* Copper proving popular choice for base metal ETF plans
* Downsides could include wild price distortions
LONDON, Oct 27 (Reuters) - Launching physically backed copper exchange traded funds (ETFs) will be popular, but could face hurdles as supplies for the red metal tighten, Credit Agricole said on Wednesday.
Talk that physically backed exchange-traded products (ETPs) in industrial metals are imminent has dominated base metals markets in recent months, generating speculation about their effect on prices and demand. [ID:nLDE68J0R6]
Several firms have put forward plans for base metal ETPs over the past month, with copper proving a popular choice.
JPMorgan Commodity ETF Services (JPM.N) registered to launch an ETP for copper in a filing late last week with U.S. regulator the Securities and Exchange Commission. [ID:nLDE69O174]
“In theory copper would be the one everybody wants because of the tight fundamentals, the exposure to China,” Robin Bhar, analyst at Credit Agricole, said after a media briefing.
“The practicalities are a different matter. There are very low stocks and the stocks that are available are tightly held,” he told Reuters.
Copper, which is used in power and construction hit its highest since July, 2008, at $8,554 a tonne on Tuesday and was at $8,304 at 1216 GMT.
Supply shortages have been a major factor behind the surge in copper prices due to a combination of falling ore grades in major producing nations, labour problems and project delays.
Copper stocks in London Metal Exchange warehouses have been falling, down more than 30 percent since February when they touched around 555,000 tonnes. “If you were using LME metal it would come under the LME lending guidance,” Bhar said.

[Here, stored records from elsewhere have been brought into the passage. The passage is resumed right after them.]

(** [setLocations(await SupabaseDataService.getLocations())] *)
Definition refreshLocations (st : LocationSt) : Res unit * LocationSt :=
  let (listed, st1) := LocationService.getLocations LE st in
  (Ok tt,
   mkLocationSt (setLocations listed (inventory st1)) (locations_table st1)
                (location_calls st1) (date_reads st1)).

(** [addLocation(location)]; the argument's [loc_id] is not read
    ([Omit<Location, 'id'>]). *)
Definition addLocation (location : Location) (st : LocationSt)
  : Res unit * LocationSt :=
  let newLocation :=
    {| loc_id := tempId (date_now LE (date_reads st));
       loc_name := loc_name location;
       loc_description := loc_description location;
       loc_active := Some (match loc_active location with
                           | Some b => b
                           | None => true
                           end) |} in
  let st0 := mkLocationSt (inventory st) (locations_table st)
                          (location_calls st) (S (date_reads st)) in
  match LocationService.updateLocation LE newLocation st0 with
  | (Throw e, st1) => (Throw e, st1)
  | (Ok _, st1) => refreshLocations st1
  end.

(** [updateLocation(location)] *)
Definition updateLocation (location : Location) (st : LocationSt)
  : Res unit * LocationSt :=
  match LocationService.updateLocation LE location st with
  | (Throw e, st1) => (Throw e, st1)
  | (Ok _, st1) => refreshLocations st1
  end.

(** [deleteLocation(locationId)] *)
Definition deleteLocation (locationId : string) (st : LocationSt)
  : Res unit * LocationSt :=
  match find (fun loc => String.eqb (loc_id loc) locationId)
             (locations (inventory st)) with
  | None => (Ok tt, st)
  | Some locationToDelete =>
      if existsb (fun item => String.eqb (location item)
                                         (loc_name locationToDelete))
                 (itemMaster (inventory st))
      then (Throw "Cannot delete location that contains inventory items", st)
      else
        match LocationService.deleteLocation LE locationId st with
        | (Throw e, st1) => (Throw e, st1)
        | (Ok _, st1) => refreshLocations st1
        end
  end.
End Provider.
End InventoryContextLocations.

(** ** The questionnaire: SupabaseDataService and InventoryContext *)

(** [QuestionType]: ['text' | 'singleSelect' | 'multiSelect' | 'yesNo'] *)
Inductive QuestionType : Type :=
| QText | QSingleSelect | QMultiSelect | QYesNo.

Record QuestionOption : Type := mkQuestionOption {
  option_id : string;
  option_text : string
}.

Record Question : Type := mkQuestion {
  question_id : string;
  question_text : string;
  question_type : QuestionType;
  required : bool;
  options : option (list QuestionOption)
}.

(** [answer: string | string[]] *)
Inductive AnswerValue : Type :=
| OneAnswer (s : string)
| ManyAnswers (l : list string).

Record QuestionnaireAnswer : Type := mkQuestionnaireAnswer {
  questionId : string;
  locationId : string;
  answer : AnswerValue;
  answeredBy : option string;
  answeredOn : string
}.

(** A row of the table [questionnaire_answers], unique on
    [(question_id, location_id)]. *)
Record DbAnswer : Type := mkDbAnswer {
  ans_question_id : string;
  ans_location_id : string;
  ans_answer : string;
  ans_answered_by : option string;
  ans_answered_on : string
}.

Inductive QuestionCall : Type :=
| QDeleteAll
| QInsert (rows : list Question)
| QUpsertAnswers (rows : list DbAnswer).

(** The collaborator behind the tables [questions] and
    [questionnaire_answers], the clock and [JSON.stringify]. *)
Record QuestionEnv : Type := mkQuestionEnv {
  iso_now : nat -> string;                       (* [new Date().toISOString()] *)
  millis_now : nat -> N;                         (* [Date.now()] *)
  stringify : list string -> string;             (* [JSON.stringify] *)
  questions_delete_fails : list Question -> bool;
  questions_insert_error : list Question -> list Question -> option string;
  answers_upsert_error : list DbAnswer -> list DbAnswer -> option string
}.

Record QuestionSt : Type := mkQuestionSt {
  questions : list Question;                     (* useState mirrors *)
  questionnaireAnswers : list QuestionnaireAnswer;
  questions_table : list Question;
  answers_table : list DbAnswer;
  question_calls : list QuestionCall;
  time_reads : nat
}.

Definition same_answer_key (a b : DbAnswer) : bool :=
  String.eqb (ans_question_id a) (ans_question_id b)
  && String.eqb (ans_location_id a) (ans_location_id b).

(** [.upsert(rows, { onConflict: 'question_id,location_id' })], row by row. *)
Definition upsert_answer (tbl : list DbAnswer) (row : DbAnswer) : list DbAnswer :=
  if existsb (same_answer_key row) tbl
  then map (fun r => if same_answer_key row r then row else r) tbl
  else (tbl ++ [row])%list.

Definition upsert_answers (tbl rows : list DbAnswer) : list DbAnswer :=
  fold_left upsert_answer rows tbl.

At the LME annual dinner this month, the exchange’s chief executive said large physical base metals positions held by ETPs could be subject to the exchange’s lending guidelines. [ID:nLDE69C0ID]
BlackRock Asset Management (BLK.N) has also joined the race to provide a copper ETP to institutional and retail investors, filing its own offering on Tuesday. [ID:nN26444469]
Earlier this month, UK-based ETF Securities said it would launch ETPs for base metals, while producer RUSAL (0486.HK) said its aluminium-supplied ETF would hit the market within three months. [ID:nLDE69A0I5] [ID:nLDE69D1PN]
Metal analysts say ETPs could help drive copper prices higher by attracting new investors, many of whom, until now, have had few opportunities to invest directly in the metal.
Deutsche Bank has said a physical copper ETP could account for between 300,000 and 400,000 tonnes of demand. [ID:nLDE69A162]
Bhar said downsides could include significant warehousing costs, price distortions and the potential for market manipulation. “Experiences from the platinum market suggest that the impact from an industrial metal ETF, if it takes hold, will be to amplify the volatility in prices, particularly around turning points in the supply/demand balance,” he said.
It took ETF Securities nine months to get approval for their U.S. platinum and palladium ETPs. [ID:nN07368852]
“Will there be a regulatory backlash against base metal ETFs should they keep valuable supplies away from the market, or if consumer prices become unaffordable?” Bhar added.